On Calorie Restriction and Health

A paper that captures the present mainstream view on calorie restriction in humans: "There is increasing evidence that restricting caloric intake may have considerable health benefits in humans. Significant evidence in non-primate animals demonstrates that caloric restriction increases average and maximal life span. However, historically, caloric intake reduction in humans has been involuntary and accompanied by poverty, malnutrition, poor sanitation, and a lack of modern health care. As a result, caloric restriction in people typically has been accompanied by a reduction of both average and maximal life span. Conversely, improvements in standards of living usually are accompanied by an increased food supply and resultant improved health and longevity.

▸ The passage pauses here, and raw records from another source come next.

(** The body of the [try] block that [/chat], [gen] and [/voice-chat] each
    spell out: one completion request and the text of its first choice. *)
Definition lm_completion (prompt model : str) : M str :=
  let payload :=
    {| payload_model := model;
       messages := [ {| role := py "user"; content := prompt |} ];
       temperature := 2 # 10;
       stream := false |} in
  r <- post (LMSTUDIO_URL cfg ++ py "/v1/chat/completions") payload 120 ;;
  raise_for_status r ;;
  data <- response_json r ;;
  choices <- lift (getitem_key data (py "choices")) ;;
  choice <- lift (getitem_0 choices) ;;
  msg <- lift (getitem_key choice (py "message")) ;;
  c <- lift (getitem_key msg (py "content")) ;;
  lift (strip_method c).

(** *** [GET /health] *)
Definition health : M health_report :=
  lm <- try_except
          (r <- get (LMSTUDIO_URL cfg ++ py "/v1/models") 3 ;;
           let lm_ok := (status_code r =? 200)%Z in
           let lm_msg :=
             if lm_ok then py "ok" else py "HTTP " ++ str_of_Z (status_code r) in
           ret (lm_ok, lm_msg))
          (fun e => ret (false, py "error: " ++ exn_str rt e)) ;;
  piper_ok <- piper_configured ;;
  let whisper_ok := true in
  ret {| mode := py "offline";
         lm_studio := {| lm_url := LMSTUDIO_URL cfg; lm_ok := fst lm;
                         lm_note := snd lm;
                         lm_default_model := LMSTUDIO_MODEL_DEFAULT cfg |};
         whisper := {| whisper_model := WHISPER_MODEL_NAME cfg;
                       whisper_compute := WHISPER_COMPUTE_TYPE cfg;
                       whisper_ok := whisper_ok |};
         piper := {| piper_bin := default [] (PIPER_BIN cfg);
                     piper_voice := PIPER_VOICE cfg;
                     piper_ok := piper_ok |} |}.

(** *** [POST /chat] *)
Definition chat (prompt model : str) : M chat_response :=
  try_except
    (text <- lm_completion prompt model ;;
     ret {| provider := py "lmstudio"; model := model; text := text |})
    (fun e => raise (HTTPException 500 (py "LM Studio error: " ++ exn_str rt e))).
(** * StackIt: the question / answer / vote data-access layer

    A shallow embedding of [server/storage.ts] (class [DatabaseStorage]) and of
    the route handlers of [server/routes.ts] that drive it, over the tables
    declared in [shared/schema.ts].

    The relational store is a record of tables; a table is the list of its
    rows in insertion order together with the next value of its [serial]
    key.  Every [db.select/insert/update/delete] of the source is one
    primitive below; it transforms the tables and appends the statement it
    issues to the [stmts] trace, so that "which statements reached the store,
    and in which order" is an observable of the model (a statement that the
    store rejects changes nothing and leaves no entry).

    What the model leaves to the store: constraint checking (primary keys,
    [references]) and concurrency.  [insert] and [delete] below do not check
    the foreign keys of [shared/schema.ts]: a statement that the store
    rejects aborts the source call with an exception and the route answers
    500.  The theorems describe calls whose statements are all accepted;
    where a theorem names the rows that acceptance needs (a stored user,
    question, answer or post; no referencing row), they are hypotheses of it.
    The tag filter of [getQuestions], which the store rejects whatever the
    tables hold unless it is a single tag that reads as an array literal, is
    modelled with its error path.  A SELECT
    without ORDER BY returns the rows in insertion order, and ORDER BY keeps
    that order among equal keys; the store promises neither.  Columns that no
    modelled operation reads or writes ([updatedAt], password material,
    media URLs) are omitted from the rows. *)

From Stdlib Require Import ZArith List String Bool Lia Sorted Permutation.
Import ListNotations.

Local Open Scope string_scope.
Local Open Scope list_scope.
Local Open Scope Z_scope.

Set Implicit Arguments.

(** ** Rows ([shared/schema.ts]) *)

Record User := mkUser
  { u_id : Z; u_username : string; u_name : string; u_isAdmin : bool }.

Record Question := mkQuestion
  { q_id : Z; q_title : string; q_description : string; q_authorId : Z;
    q_tags : list string; q_votes : Z; q_views : Z;
    q_acceptedAnswerId : option Z; q_createdAt : Z }.

Record Answer := mkAnswer
  { a_id : Z; a_content : string; a_questionId : Z; a_authorId : Z;
    a_votes : Z; a_isAccepted : bool; a_createdAt : Z }.

(** [voteType] is a [varchar] column; the enum ["up" | "down"] is a
    TypeScript-level annotation, so the column is a string here. *)
Record Vote := mkVote
  { v_id : Z; v_userId : Z; v_questionId : option Z; v_answerId : option Z;
    v_voteType : string; v_createdAt : Z }.

Inductive NotificationType := question_answered | answer_accepted | mention.

Record Notification := mkNotification
  { n_id : Z; n_userId : Z; n_type : NotificationType; n_title : string;
    n_message : string; n_questionId : option Z; n_answerId : option Z;
    n_isRead : bool; n_createdAt : Z }.

Record Post := mkPost
  { p_id : Z; p_title : string; p_content : string; p_authorId : Z;
    p_likes : Z; p_shares : Z; p_createdAt : Z }.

The majority of the world is now in a new era where an abundance of caloric intake and its associated obesity are causing widespread chronic illness and premature death. What would happen if one were to institute caloric restriction with high-quality nutrition within an environment of modern sanitation and health care? This review argues that improved health and improved average life span would quite likely result. A lengthening of maximal human life span with this combination is perhaps possible but by no means certain."

Link: http://www.ncbi.nlm.nih.gov/pubmed/21526354

Comments

Both extremes, poverty with calorie and nutritional restriction and obesity with indiscriminate caloric intake with possible poor nutrition, are prone to be accompanied by psychological problems. Extrapolating longevity data and theories from these groups can only leave one open to criticism. Both groups are far from 'normal'. Similar flawed longevity data, that married people live longer than single people, and this is somehow attributed to being married. Again, the statistics will show that a reason one is single may be poor health, sexual orientation and drug use, all of which are longevity detrimental. Indeed, if only mentally and physically healthy single people were chosen, the single may have the edge. Sample choosing is obviously extremely important, and sometimes generalizations are frankly humorous.